-- YOUR INSTRUCTIONS --
In the data below, one line contains "(* ===== verification/Hazards.v ===== *)" and a later one contains "From S2P Require Import Prelude". Print both, with every line between them, exactly and alone.

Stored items
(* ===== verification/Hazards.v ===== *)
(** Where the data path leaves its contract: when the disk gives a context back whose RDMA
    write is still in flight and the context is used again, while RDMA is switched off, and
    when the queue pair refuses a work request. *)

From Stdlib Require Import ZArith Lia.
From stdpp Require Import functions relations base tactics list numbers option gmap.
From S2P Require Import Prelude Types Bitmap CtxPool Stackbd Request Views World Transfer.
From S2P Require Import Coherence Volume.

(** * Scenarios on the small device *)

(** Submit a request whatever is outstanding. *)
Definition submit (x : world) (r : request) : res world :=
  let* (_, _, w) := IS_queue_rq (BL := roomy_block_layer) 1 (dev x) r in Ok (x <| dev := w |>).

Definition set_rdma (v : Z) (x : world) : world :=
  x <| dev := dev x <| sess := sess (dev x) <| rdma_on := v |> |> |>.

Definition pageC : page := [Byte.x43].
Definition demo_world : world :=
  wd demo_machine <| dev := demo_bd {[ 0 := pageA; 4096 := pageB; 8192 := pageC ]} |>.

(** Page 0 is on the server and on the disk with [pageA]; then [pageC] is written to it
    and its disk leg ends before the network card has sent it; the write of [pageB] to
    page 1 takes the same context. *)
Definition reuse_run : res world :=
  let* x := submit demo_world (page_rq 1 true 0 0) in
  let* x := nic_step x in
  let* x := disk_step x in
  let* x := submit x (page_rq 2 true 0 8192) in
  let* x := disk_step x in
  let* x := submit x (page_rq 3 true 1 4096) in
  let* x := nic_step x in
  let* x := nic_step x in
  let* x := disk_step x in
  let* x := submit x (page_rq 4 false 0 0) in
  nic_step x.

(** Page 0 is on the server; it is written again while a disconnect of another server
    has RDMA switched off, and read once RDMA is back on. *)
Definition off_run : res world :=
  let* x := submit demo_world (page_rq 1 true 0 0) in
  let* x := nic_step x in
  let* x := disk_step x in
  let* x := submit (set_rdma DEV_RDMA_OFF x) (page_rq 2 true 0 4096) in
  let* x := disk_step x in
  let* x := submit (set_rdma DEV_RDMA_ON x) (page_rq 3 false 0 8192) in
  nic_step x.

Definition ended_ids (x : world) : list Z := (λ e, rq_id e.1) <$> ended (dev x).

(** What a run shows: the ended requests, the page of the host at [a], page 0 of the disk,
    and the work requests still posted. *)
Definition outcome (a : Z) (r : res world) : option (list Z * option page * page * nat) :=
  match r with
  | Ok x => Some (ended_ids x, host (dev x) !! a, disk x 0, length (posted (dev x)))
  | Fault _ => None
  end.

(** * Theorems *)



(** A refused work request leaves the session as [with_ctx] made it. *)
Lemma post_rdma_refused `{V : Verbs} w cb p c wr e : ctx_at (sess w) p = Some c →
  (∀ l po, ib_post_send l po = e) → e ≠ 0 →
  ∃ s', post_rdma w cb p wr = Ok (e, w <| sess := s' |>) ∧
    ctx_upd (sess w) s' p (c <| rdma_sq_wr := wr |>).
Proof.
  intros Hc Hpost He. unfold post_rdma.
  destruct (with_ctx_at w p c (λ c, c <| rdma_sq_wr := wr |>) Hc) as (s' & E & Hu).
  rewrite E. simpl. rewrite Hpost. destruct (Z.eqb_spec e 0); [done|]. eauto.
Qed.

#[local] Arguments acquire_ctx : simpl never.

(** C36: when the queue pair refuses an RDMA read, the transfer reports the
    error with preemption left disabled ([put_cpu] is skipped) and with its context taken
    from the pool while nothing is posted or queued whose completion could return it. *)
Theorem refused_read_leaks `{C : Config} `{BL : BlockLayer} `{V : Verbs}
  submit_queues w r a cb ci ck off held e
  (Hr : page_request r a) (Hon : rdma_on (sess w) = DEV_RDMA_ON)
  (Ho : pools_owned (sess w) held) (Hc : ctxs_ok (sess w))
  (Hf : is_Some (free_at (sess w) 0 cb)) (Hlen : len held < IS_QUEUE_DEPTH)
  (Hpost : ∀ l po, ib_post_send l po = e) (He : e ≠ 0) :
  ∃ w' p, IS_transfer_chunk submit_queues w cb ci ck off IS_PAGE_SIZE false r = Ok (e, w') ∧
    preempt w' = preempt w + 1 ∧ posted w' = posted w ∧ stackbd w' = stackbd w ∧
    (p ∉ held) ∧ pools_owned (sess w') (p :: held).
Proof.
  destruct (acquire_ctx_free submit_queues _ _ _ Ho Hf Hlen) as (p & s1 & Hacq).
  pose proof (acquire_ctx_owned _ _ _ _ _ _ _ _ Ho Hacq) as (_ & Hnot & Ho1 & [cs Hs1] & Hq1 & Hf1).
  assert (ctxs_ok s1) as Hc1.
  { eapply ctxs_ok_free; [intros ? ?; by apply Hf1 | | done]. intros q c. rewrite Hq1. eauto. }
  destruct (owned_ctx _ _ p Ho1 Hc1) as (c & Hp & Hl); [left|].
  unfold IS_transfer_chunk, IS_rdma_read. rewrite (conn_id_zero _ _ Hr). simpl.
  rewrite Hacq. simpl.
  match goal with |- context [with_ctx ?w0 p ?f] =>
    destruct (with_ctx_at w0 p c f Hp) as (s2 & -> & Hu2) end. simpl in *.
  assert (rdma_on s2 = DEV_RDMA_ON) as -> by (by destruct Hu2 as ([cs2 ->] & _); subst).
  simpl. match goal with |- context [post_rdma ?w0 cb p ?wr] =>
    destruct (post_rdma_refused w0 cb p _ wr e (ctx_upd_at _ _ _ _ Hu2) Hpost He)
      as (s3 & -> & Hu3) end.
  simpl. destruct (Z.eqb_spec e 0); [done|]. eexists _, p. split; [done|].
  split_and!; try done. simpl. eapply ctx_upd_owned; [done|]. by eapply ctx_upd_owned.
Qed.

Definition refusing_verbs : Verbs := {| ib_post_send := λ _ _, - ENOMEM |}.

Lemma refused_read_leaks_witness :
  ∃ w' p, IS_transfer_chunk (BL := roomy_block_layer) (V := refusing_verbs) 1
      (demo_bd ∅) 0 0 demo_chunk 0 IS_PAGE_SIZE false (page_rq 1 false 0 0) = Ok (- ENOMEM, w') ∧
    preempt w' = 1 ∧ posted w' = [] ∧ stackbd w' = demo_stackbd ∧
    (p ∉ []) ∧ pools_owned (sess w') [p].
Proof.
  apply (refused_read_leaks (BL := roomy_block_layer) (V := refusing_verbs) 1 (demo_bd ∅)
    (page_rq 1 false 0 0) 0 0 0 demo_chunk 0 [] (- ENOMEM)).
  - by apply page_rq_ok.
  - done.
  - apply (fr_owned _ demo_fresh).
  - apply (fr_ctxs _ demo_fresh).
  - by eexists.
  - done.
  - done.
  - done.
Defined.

==

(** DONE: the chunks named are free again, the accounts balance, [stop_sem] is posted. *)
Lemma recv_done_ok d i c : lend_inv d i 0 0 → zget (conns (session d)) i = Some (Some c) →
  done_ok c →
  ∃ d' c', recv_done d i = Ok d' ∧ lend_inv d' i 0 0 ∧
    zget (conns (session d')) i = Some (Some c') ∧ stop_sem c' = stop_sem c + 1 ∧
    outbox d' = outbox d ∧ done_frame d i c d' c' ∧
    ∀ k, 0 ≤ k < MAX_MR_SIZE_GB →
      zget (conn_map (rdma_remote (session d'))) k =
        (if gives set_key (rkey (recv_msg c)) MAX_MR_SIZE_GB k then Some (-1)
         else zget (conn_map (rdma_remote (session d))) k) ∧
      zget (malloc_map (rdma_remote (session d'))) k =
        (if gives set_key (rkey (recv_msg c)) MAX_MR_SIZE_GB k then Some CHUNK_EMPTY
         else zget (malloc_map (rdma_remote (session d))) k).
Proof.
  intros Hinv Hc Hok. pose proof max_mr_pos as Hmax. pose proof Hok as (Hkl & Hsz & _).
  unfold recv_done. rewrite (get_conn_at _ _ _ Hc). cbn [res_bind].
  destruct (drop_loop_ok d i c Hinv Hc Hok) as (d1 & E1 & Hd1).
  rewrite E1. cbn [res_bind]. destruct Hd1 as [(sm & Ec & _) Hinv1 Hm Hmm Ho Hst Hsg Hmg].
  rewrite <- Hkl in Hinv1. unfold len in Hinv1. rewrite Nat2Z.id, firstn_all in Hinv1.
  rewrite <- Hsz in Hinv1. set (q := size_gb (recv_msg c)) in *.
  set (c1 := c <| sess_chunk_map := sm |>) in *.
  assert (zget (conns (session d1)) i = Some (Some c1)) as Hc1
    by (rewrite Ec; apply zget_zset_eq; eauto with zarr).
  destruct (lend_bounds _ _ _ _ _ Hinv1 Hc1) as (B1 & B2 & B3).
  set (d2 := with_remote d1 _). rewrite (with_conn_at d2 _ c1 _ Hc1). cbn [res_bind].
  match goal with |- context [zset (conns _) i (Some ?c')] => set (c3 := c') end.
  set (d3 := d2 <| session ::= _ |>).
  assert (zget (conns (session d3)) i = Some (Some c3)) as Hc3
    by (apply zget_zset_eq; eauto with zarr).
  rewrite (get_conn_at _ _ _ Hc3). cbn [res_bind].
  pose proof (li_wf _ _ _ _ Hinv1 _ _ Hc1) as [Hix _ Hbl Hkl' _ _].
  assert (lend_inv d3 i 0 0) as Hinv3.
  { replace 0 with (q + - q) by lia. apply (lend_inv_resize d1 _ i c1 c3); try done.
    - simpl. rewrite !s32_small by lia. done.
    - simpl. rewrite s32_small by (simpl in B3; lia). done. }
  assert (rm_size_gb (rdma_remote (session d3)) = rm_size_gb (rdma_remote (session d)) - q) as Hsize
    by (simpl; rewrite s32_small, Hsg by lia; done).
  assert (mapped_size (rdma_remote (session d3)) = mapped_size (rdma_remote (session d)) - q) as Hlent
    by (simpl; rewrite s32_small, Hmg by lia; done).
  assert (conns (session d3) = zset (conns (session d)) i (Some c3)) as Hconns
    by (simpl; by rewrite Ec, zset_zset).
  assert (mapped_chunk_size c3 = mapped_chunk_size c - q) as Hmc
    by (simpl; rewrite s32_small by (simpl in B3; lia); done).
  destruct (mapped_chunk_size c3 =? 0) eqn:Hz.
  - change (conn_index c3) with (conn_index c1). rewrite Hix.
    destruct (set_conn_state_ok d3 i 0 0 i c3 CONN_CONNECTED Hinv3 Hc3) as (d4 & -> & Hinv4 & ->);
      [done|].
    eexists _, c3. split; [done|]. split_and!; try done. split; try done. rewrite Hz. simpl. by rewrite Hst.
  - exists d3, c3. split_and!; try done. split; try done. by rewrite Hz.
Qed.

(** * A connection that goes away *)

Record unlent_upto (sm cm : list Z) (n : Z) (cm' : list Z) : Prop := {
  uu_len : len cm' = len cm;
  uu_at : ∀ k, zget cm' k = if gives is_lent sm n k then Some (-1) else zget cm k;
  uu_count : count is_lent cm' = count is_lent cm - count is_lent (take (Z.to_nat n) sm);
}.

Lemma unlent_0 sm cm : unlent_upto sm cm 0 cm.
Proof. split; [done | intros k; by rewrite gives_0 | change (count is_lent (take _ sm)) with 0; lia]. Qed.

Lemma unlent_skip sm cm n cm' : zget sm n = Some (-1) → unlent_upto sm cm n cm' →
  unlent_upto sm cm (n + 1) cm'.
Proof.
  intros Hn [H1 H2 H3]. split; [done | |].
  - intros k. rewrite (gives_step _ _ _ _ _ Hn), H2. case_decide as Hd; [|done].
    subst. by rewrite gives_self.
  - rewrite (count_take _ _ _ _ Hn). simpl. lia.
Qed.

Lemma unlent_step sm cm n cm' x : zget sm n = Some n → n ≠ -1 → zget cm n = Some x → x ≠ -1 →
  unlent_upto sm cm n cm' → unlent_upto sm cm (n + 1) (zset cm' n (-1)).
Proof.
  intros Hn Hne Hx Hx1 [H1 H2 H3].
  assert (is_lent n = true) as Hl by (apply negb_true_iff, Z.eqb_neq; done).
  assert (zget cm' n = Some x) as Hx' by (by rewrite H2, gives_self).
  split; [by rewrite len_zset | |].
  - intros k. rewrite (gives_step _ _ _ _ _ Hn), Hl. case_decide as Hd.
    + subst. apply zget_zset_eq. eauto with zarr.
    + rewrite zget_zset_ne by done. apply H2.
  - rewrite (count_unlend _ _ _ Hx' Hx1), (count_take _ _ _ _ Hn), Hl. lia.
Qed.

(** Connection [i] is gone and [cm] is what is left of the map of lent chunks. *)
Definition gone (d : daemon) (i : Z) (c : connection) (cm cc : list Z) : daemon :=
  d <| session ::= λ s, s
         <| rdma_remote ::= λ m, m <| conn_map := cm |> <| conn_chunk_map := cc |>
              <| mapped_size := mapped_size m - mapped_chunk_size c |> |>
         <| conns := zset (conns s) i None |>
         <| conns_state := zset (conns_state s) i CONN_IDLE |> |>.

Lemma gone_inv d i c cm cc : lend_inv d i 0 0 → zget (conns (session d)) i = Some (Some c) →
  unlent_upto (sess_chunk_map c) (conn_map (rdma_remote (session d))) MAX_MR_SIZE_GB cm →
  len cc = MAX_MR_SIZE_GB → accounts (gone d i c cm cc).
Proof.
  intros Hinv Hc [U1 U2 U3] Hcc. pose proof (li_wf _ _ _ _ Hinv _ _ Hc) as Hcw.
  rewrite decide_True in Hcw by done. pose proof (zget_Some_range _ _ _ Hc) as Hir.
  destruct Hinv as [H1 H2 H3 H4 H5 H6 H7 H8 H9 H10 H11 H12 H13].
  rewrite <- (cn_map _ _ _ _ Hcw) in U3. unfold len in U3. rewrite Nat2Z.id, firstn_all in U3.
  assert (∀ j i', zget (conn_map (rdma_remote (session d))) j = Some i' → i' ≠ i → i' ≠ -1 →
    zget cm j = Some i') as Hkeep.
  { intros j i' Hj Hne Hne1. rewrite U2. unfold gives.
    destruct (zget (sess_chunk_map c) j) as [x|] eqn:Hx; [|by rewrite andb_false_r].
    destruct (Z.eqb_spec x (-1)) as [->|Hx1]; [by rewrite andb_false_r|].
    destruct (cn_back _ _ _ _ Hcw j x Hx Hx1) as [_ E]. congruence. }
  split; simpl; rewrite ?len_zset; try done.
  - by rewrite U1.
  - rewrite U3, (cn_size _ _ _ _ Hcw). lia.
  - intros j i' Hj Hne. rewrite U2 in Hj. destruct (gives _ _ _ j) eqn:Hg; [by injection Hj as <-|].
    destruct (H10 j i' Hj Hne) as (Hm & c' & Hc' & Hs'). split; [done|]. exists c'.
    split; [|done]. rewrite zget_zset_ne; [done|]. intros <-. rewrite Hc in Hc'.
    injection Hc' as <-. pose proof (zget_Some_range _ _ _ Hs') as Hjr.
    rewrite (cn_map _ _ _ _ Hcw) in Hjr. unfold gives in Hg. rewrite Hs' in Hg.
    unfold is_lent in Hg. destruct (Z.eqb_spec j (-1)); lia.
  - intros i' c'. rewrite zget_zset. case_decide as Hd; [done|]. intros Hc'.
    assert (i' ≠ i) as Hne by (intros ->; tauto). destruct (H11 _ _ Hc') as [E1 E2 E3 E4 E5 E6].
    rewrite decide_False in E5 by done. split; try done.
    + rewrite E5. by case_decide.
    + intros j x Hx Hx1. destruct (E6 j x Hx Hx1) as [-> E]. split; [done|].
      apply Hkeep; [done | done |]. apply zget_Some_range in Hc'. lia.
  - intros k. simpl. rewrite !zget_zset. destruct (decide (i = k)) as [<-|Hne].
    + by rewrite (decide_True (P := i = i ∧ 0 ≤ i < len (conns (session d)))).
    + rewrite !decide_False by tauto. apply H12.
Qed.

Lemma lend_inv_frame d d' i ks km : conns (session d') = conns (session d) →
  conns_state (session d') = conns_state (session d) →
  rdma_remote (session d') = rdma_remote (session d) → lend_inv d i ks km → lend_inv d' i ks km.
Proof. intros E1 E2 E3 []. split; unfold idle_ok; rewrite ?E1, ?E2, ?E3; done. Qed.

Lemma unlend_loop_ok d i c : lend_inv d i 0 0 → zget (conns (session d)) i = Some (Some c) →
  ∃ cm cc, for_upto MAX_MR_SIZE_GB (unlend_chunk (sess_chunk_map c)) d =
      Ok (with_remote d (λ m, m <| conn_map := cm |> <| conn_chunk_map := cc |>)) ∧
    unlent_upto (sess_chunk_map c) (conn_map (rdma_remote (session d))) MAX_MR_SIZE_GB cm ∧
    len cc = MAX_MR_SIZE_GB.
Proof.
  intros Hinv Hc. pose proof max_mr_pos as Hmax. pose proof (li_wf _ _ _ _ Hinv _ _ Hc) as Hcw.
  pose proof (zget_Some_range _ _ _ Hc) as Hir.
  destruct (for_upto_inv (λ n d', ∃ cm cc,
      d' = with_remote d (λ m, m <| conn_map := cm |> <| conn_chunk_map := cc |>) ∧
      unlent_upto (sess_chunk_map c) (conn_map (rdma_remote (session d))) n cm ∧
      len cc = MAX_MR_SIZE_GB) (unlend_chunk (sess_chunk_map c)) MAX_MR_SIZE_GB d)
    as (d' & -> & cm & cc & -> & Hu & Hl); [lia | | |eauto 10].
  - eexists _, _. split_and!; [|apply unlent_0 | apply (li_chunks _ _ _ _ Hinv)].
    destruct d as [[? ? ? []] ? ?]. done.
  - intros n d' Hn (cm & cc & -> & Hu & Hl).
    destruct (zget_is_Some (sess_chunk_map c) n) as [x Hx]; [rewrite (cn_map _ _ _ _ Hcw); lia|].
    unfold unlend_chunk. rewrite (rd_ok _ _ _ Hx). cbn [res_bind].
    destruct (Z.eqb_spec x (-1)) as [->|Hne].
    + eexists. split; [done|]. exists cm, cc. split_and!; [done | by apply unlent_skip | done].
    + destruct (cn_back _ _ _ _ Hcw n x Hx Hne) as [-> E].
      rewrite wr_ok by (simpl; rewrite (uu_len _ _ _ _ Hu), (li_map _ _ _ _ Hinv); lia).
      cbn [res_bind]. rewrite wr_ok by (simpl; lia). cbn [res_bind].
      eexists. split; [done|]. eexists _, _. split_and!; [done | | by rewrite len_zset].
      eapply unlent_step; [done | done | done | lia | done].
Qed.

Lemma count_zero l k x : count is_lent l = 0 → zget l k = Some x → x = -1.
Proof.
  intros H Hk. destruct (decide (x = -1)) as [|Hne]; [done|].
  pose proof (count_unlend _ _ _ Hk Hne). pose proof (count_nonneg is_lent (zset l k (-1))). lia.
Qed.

-- REPLY --
(* ===== verification/Hazards.v ===== *)
(** Where the data path leaves its contract: when the disk gives a context back whose RDMA
    write is still in flight and the context is used again, while RDMA is switched off, and
    when the queue pair refuses a work request. *)

From Stdlib Require Import ZArith Lia.
From stdpp Require Import functions relations base tactics list numbers option gmap.
From S2P Require Import Prelude Types Bitmap CtxPool Stackbd Request Views World Transfer.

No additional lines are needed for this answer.